= Brief =
Return, from the listing that follows, each line containing the word "discriminate".
Excerpted data: Begin
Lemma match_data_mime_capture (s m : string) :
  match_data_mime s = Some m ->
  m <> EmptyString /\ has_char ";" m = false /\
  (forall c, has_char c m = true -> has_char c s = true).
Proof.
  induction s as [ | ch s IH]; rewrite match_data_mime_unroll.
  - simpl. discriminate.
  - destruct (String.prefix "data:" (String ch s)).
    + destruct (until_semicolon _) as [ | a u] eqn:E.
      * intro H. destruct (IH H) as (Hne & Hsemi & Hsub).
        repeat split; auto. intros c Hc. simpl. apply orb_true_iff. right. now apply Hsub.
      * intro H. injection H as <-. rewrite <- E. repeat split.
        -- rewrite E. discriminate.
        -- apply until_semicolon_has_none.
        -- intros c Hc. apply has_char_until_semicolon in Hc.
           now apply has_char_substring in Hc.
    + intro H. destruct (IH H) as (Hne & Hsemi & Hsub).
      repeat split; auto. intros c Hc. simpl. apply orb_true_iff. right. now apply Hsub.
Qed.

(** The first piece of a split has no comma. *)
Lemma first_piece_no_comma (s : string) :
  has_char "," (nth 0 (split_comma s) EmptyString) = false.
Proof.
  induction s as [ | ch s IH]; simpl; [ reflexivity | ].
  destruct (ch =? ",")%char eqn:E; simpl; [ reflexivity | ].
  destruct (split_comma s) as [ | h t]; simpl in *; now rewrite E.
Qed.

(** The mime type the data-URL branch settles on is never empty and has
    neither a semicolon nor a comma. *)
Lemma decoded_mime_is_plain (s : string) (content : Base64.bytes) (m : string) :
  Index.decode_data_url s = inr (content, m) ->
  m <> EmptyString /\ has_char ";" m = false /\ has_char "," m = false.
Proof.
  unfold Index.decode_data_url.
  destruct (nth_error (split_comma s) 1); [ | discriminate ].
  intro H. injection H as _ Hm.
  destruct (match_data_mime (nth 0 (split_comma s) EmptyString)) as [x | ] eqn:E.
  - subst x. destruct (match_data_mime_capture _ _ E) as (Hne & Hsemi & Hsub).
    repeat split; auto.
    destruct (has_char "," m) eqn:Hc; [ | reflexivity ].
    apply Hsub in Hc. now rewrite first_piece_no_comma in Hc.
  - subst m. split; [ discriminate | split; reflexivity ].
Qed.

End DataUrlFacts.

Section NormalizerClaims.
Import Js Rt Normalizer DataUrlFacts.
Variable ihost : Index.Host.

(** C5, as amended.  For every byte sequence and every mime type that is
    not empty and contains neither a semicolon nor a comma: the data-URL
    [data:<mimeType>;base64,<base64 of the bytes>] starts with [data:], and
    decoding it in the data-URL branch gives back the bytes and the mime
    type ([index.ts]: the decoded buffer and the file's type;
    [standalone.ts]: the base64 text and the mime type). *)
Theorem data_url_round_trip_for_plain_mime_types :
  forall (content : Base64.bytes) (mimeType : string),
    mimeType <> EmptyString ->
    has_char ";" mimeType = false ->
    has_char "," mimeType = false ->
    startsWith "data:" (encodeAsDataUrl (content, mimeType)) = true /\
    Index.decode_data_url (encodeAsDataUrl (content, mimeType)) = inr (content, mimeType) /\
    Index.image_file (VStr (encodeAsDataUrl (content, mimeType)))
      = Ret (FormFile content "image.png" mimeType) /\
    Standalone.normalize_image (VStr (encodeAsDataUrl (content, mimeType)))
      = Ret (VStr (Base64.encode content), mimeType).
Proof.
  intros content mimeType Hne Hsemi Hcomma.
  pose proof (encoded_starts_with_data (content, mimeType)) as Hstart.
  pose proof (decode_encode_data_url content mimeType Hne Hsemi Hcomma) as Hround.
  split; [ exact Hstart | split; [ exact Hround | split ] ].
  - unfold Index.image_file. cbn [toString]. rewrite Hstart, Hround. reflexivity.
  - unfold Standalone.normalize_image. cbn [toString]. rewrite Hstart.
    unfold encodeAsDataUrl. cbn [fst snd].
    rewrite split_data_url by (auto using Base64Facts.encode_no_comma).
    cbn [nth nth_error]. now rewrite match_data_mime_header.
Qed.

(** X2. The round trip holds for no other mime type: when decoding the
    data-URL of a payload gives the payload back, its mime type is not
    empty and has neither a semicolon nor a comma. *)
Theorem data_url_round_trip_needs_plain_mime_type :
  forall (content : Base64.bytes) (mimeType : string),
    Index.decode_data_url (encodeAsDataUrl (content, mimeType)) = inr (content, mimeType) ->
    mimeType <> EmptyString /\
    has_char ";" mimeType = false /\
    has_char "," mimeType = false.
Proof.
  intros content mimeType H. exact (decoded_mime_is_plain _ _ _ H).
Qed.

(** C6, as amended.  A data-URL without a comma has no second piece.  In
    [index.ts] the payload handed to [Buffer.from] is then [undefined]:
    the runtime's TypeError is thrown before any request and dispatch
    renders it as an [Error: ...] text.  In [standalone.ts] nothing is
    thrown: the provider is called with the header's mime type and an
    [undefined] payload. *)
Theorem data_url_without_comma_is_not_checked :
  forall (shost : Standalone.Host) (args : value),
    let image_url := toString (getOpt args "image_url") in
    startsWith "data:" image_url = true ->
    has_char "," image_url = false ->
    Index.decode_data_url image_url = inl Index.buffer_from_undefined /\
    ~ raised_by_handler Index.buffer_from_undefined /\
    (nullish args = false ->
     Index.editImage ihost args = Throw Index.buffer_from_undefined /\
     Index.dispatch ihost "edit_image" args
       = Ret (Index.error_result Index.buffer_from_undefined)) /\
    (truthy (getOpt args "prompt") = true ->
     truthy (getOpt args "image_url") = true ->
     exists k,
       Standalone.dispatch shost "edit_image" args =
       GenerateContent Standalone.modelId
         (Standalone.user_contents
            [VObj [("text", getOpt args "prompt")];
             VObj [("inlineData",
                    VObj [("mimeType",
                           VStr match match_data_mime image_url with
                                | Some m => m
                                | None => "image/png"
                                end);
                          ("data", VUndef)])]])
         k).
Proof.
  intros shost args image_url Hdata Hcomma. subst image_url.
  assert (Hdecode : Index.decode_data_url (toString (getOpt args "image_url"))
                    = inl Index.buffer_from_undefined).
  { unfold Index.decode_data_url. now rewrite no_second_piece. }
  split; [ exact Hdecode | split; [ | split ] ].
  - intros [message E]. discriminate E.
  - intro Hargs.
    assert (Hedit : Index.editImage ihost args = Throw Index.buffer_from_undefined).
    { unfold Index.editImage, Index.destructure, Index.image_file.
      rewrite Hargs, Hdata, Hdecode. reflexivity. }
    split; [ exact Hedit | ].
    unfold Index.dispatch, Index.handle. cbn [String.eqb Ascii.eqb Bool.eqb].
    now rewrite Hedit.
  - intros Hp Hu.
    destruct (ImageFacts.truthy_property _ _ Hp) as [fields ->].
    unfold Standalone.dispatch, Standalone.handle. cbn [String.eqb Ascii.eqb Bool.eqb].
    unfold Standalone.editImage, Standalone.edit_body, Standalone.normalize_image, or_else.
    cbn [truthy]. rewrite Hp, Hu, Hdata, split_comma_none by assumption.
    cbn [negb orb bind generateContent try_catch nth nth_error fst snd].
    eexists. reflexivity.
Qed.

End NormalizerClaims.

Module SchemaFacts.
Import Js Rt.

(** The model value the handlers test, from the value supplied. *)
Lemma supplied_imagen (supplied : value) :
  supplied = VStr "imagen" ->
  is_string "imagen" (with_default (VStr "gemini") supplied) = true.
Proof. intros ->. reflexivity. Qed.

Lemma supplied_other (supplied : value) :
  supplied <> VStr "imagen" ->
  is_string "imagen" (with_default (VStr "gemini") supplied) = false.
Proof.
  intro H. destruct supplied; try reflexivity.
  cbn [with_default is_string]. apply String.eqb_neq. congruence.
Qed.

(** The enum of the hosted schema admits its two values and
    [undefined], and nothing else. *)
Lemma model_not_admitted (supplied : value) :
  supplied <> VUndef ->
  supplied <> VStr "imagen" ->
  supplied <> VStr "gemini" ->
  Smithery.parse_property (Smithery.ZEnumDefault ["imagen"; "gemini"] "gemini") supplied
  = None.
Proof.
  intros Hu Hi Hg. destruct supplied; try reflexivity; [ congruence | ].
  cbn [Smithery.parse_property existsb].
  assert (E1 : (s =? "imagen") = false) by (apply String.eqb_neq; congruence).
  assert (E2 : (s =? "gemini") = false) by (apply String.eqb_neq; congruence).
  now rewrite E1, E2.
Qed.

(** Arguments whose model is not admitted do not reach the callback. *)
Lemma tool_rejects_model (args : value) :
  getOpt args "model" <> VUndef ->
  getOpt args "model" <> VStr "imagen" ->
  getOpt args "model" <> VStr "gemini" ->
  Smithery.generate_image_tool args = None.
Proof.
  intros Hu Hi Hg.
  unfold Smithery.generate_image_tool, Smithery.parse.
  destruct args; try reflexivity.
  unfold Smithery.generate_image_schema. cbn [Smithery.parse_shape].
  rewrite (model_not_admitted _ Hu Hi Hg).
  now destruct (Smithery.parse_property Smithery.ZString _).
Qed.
Excerpted data: End
= Solution to the problem =
  - simpl. discriminate.
        -- rewrite E. discriminate.
  destruct (nth_error (split_comma s) 1); [ | discriminate ].
  - subst m. split; [ discriminate | split; reflexivity ].
  - intros [message E]. discriminate E.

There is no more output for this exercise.